### Task prompt
Would you return, word for word, the lines of the data below from the line with "UACPI_INIT_LEVEL_SUBSYSTEM_INITIALIZED <= init_level" through the line with "assert (set_mapping ms", and no others?
=== Input data ===
(** The test compares [reg->kind] with an access kind. *)
Definition uacpi_write_register_field (ctx : register_ctx) (f : uacpi_register_field) (ms : mappings) (in_value : Z) : io W (option Z * mappings) :=
  let field := g_fields f in
  let spec := g_registers (reg field) in
  with_register ctx (reg field) ms Some (fun mp =>
    let in_value := u64 (in_value <<< rf_offset field) &&& rf_mask field in
    if register_kind_value (kind spec) =? register_access_kind_value ACCESS_WRITE_TO_CLEAR then
      if in_value =? 0 then mret (Some UACPI_STATUS_OK) else do_write_register spec mp in_value
    else
      r ← do_read_register spec mp;
      match r with
      | Some (inr data) => do_write_register spec mp ((data &&& u64 (Z.lnot (rf_mask field))) ||| in_value)
      | Some (inl ret) => mret (Some ret)
      | None => mret None
      end).
End Registers.

(** ** What field accesses do *)

Section Props.
Context {W : Type} `{!PortIo W} `{!Mmio W} `{!GasHost W}.

(** One block of a register: [n] bytes of a device that keeps what is written to it, and a
    mapping of them. *)
Definition block (p n : Z) (content : W -> mem) (g : uacpi_mapped_gas) : Prop :=
  register_block (read_of g) (write_of g) p n content /\ mapped_ok p n g.

(** Writing to the [n] bytes behind [g] does not change the [m] bytes of another block. *)
Definition leaves_alone (p n m : Z) (content : W -> mem) (g : uacpi_mapped_gas) : Prop :=
  forall off wd d w x, width_ok wd -> 0 <= off -> off + wd <= n -> 0 <= x < m ->
    ld8 (content (write_of g p off wd d w).2) x = ld8 (content w) x.

(** A mapped register: block a, or blocks a and b of one width in different places.  [c0] and
    [c1] are the [nb] bits they hold. *)
Inductive register_device : register_mapping -> Z -> (W -> Z) -> (W -> Z) -> Prop :=
  | one_block p n content g : block p n content g ->
      register_device (RegisterMapping (MAPPING_MAPPED g) MAPPING_NOT_NEEDED) (moved_bits g) (gas_value g content) (fun _ => 0)
  | two_blocks p n content g p' n' content' g' : block p n content g -> block p' n' content' g' -> moved_bits g' = moved_bits g ->
      leaves_alone p n n' content' g -> leaves_alone p' n' n content g' ->
      register_device (RegisterMapping (MAPPING_MAPPED g) (MAPPING_MAPPED g')) (moved_bits g) (gas_value g content) (gas_value g' content').

(** What block b holds when [v] is written to it. *)
Definition block_b (mp : register_mapping) (v : Z) : Z := match map1 mp with MAPPING_MAPPED _ => v | _ => 0 end.

(** What the operations on such a register's blocks do. *)
Record block_pair (mp : register_mapping) (nb : Z) (c0 c1 : W -> Z) : Prop := {
  bp_mapped : map0 mp <> MAPPING_NONE /\ map1 mp <> MAPPING_NONE;
  bp_bits : 0 <= nb <= 64;
  bp_range w : 0 <= c0 w < 2 ^ nb /\ 0 <= c1 w < 2 ^ nb;
  bp_read0 w : do_read_one (map0 mp) w = (Some (inr (c0 w)), w);
  bp_read1 w : do_read_one (map1 mp) w = (Some (inr (c1 w)), w);
  bp_write v0 v1 w : 0 <= v0 < 2 ^ 64 -> 0 <= v1 < 2 ^ 64 ->
    exists w', write_blocks mp v0 v1 w = (Some UACPI_STATUS_OK, w') /\ c0 w' = v0 mod 2 ^ nb /\ c1 w' = block_b mp (v1 mod 2 ^ nb) }.

Lemma moved_bits_range p n g : mapped_ok p n g -> 0 <= moved_bits g <= 64.
Proof. intros H. pose proof (rounds_spec p n g H). pose proof (mapped_width p n g H). pose proof (mo_fits _ _ _ H). pose proof (mo_total _ _ _ H). unfold moved_bits. lia. Qed.

(** A register that is left alone keeps its value. *)
Lemma left_alone p n content g p' n' content' g' v w : block p n content g -> block p' n' content' g' -> leaves_alone p n n' content' g ->
  gas_value g' content' (uacpi_gas_write_mapped g v w).2 = gas_value g' content' w.
Proof.
  intros [_ H] [_ H'] Hl. apply (gas_write_mapped_keeps p n (fun u => gas_value g' content' u = gas_value g' content' w) g v w H); [|done].
  intros off wd d u Hwd Ho He <-. unfold gas_value. apply ldn_ext8. intros x Hx. apply Hl; try done.
  pose proof (mo_inside _ _ _ H'). pose proof (mo_bytes _ _ _ H') as Hb. pose proof (rounds_spec p' n' g' H'). pose proof (mapped_width p' n' g' H').
  assert (rounds_of g' * access_bit_width g' = 8 * (rounds_of g' * (access_bit_width g' / 8)))
    by (replace (8 * (rounds_of g' * (access_bit_width g' / 8))) with (rounds_of g' * (8 * (access_bit_width g' / 8))) by lia; by rewrite <- Hb).
  assert (0 <= rounds_of g' * (access_bit_width g' / 8)) by (apply Z.mul_nonneg_nonneg; [lia|apply Z.div_pos; lia]). lia.
Qed.

Lemma device_pair mp nb c0 c1 : register_device mp nb c0 c1 -> block_pair mp nb c0 c1.
Proof.
  intros [p n content g [Hrb H]|p n content g p' n' content' g' Hb Hb' Hm Hl Hl'].
  - pose proof (moved_bits_range p n g H). split; cbn [map0 map1 do_read_one]; [done|done| | |done|].
    + intros w. pose proof (gas_value_range p n g content w H). lia.
    + intros w. by apply (gas_read_mapped_spec p n content).
    + intros v0 v1 w Hv0 Hv1. destruct (gas_write_mapped_spec p n content g v0 w Hrb H ltac:(lia)) as (w' & Hw & He & _). exists w'.
      split_and_all; [|exact He|done]. unfold write_blocks, mbind, io_bind. cbn [map0 map1 do_write_one]. by rewrite Hw.
  - pose proof Hb as [Hrb H]. pose proof Hb' as [Hrb' H']. pose proof (moved_bits_range p n g H). split; cbn [map0 map1 do_read_one]; [done|done| | | |].
    + intros w. split; [by apply (gas_value_range p n)|]. rewrite <- Hm. by apply (gas_value_range p' n').
    + intros w. by apply (gas_read_mapped_spec p n content).
    + intros w. by apply (gas_read_mapped_spec p' n' content').
    + intros v0 v1 w Hv0 Hv1. destruct (gas_write_mapped_spec p n content g v0 w Hrb H ltac:(lia)) as (w1 & Hw & He & _).
      destruct (gas_write_mapped_spec p' n' content' g' v1 w1 Hrb' H' ltac:(lia)) as (w2 & Hw2 & He2 & _). exists w2.
      pose proof (left_alone p' n' content' g' p n content g v1 w1 Hb' Hb Hl') as Hk. rewrite Hw2 in Hk. cbn [snd] in Hk. unfold block_b. cbn [map1].
      split_and_all; [|by rewrite Hk|by rewrite He2, Hm]. unfold write_blocks, mbind, io_bind. cbn [map0 map1 do_write_one]. by rewrite Hw.
Qed.

(** What software sees of the register. *)
Definition register_value (r : uacpi_register) (c0 c1 : W -> Z) (w : W) : Z := (c0 w ||| c1 w) &&& u64 (Z.lnot (write_only_mask (g_registers r))).

Lemma lnot64_bit m i : 0 <= i -> Z.testbit (u64 (Z.lnot m)) i = (i <? 64) && negb (Z.testbit m i).
Proof.
  intros Hi. change (u64 ?x) with (x mod 2 ^ 64). destruct (Z_lt_ge_dec i 64).
  - rewrite Z.mod_pow2_bits_low, Z.lnot_spec by lia. by replace (i <? 64) with true by lia.
  - rewrite Z.mod_pow2_bits_high by lia. by replace (i <? 64) with false by lia.
Qed.

Lemma bits_above x n i : 0 <= x < 2 ^ n -> 0 <= n <= i -> Z.testbit x i = false.
Proof. intros Hx Hi. rewrite <- (Z.mod_small x (2 ^ n)) by lia. apply Z.mod_pow2_bits_high. lia. Qed.

Lemma small_of_bits x n : 0 <= n -> (forall i, n <= i -> Z.testbit x i = false) -> 0 <= x < 2 ^ n.
Proof.
  intros Hn H. replace x with (x mod 2 ^ n); [apply Z.mod_pos_bound; lia|]. apply Z.bits_inj'. intros i Hi.
  destruct (Z_lt_ge_dec i n); [by rewrite Z.mod_pow2_bits_low by lia|]. rewrite Z.mod_pow2_bits_high by lia. symmetry. apply H. lia.
Qed.

Lemma mappings_same ms r : forall r', set_mapping ms r (ms r) r' = ms r'.
Proof. intros r'. unfold set_mapping. by destruct (decide (r' = r)) as [->|]. Qed.

(** A mapped register is used as it is. *)
Lemma with_mapped {A} ctx r ms (fail : Z -> A) k w :
  UACPI_INIT_LEVEL_SUBSYSTEM_INITIALIZED <= init_level ctx -> map0 (ms r) <> MAPPING_NONE -> map1 (ms r) <> MAPPING_NONE ->
  exists ms', (forall r', ms' r' = ms r') /\ with_register ctx r ms fail k w = ((fun p : A * W => ((p.1, ms'), p.2)) (k (ms r) w)).
Proof.
  intros Hl H0 H1. unfold with_register. rewrite (proj2 (Z.ltb_ge _ _)) by done. unfold ensure_register_mapped.
  exists (set_mapping ms r (ms r)). split; [apply mappings_same|]. unfold mbind, io_bind, map_one, mret, io_ret.
  assert (set_mapping ms r (ms r) r = ms r) as Hs by apply mappings_same.
  destruct (ms r) as [s0 s1] eqn:Em. cbn [map0 map1] in *.
  destruct s0; try done; destruct s1; try done; change (truthy UACPI_STATUS_OK) with false; cbv beta iota zeta; rewrite Hs; change (truthy UACPI_STATUS_OK) with false; cbv beta iota; by destruct (k _ w).
Qed.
===
### Answer to the exercise
  UACPI_INIT_LEVEL_SUBSYSTEM_INITIALIZED <= init_level ctx -> map0 (ms r) <> MAPPING_NONE -> map1 (ms r) <> MAPPING_NONE ->
  exists ms', (forall r', ms' r' = ms r') /\ with_register ctx r ms fail k w = ((fun p : A * W => ((p.1, ms'), p.2)) (k (ms r) w)).
Proof.
  intros Hl H0 H1. unfold with_register. rewrite (proj2 (Z.ltb_ge _ _)) by done. unfold ensure_register_mapped.
  exists (set_mapping ms r (ms r)). split; [apply mappings_same|]. unfold mbind, io_bind, map_one, mret, io_ret.
  assert (set_mapping ms r (ms r) r = ms r) as Hs by apply mappings_same.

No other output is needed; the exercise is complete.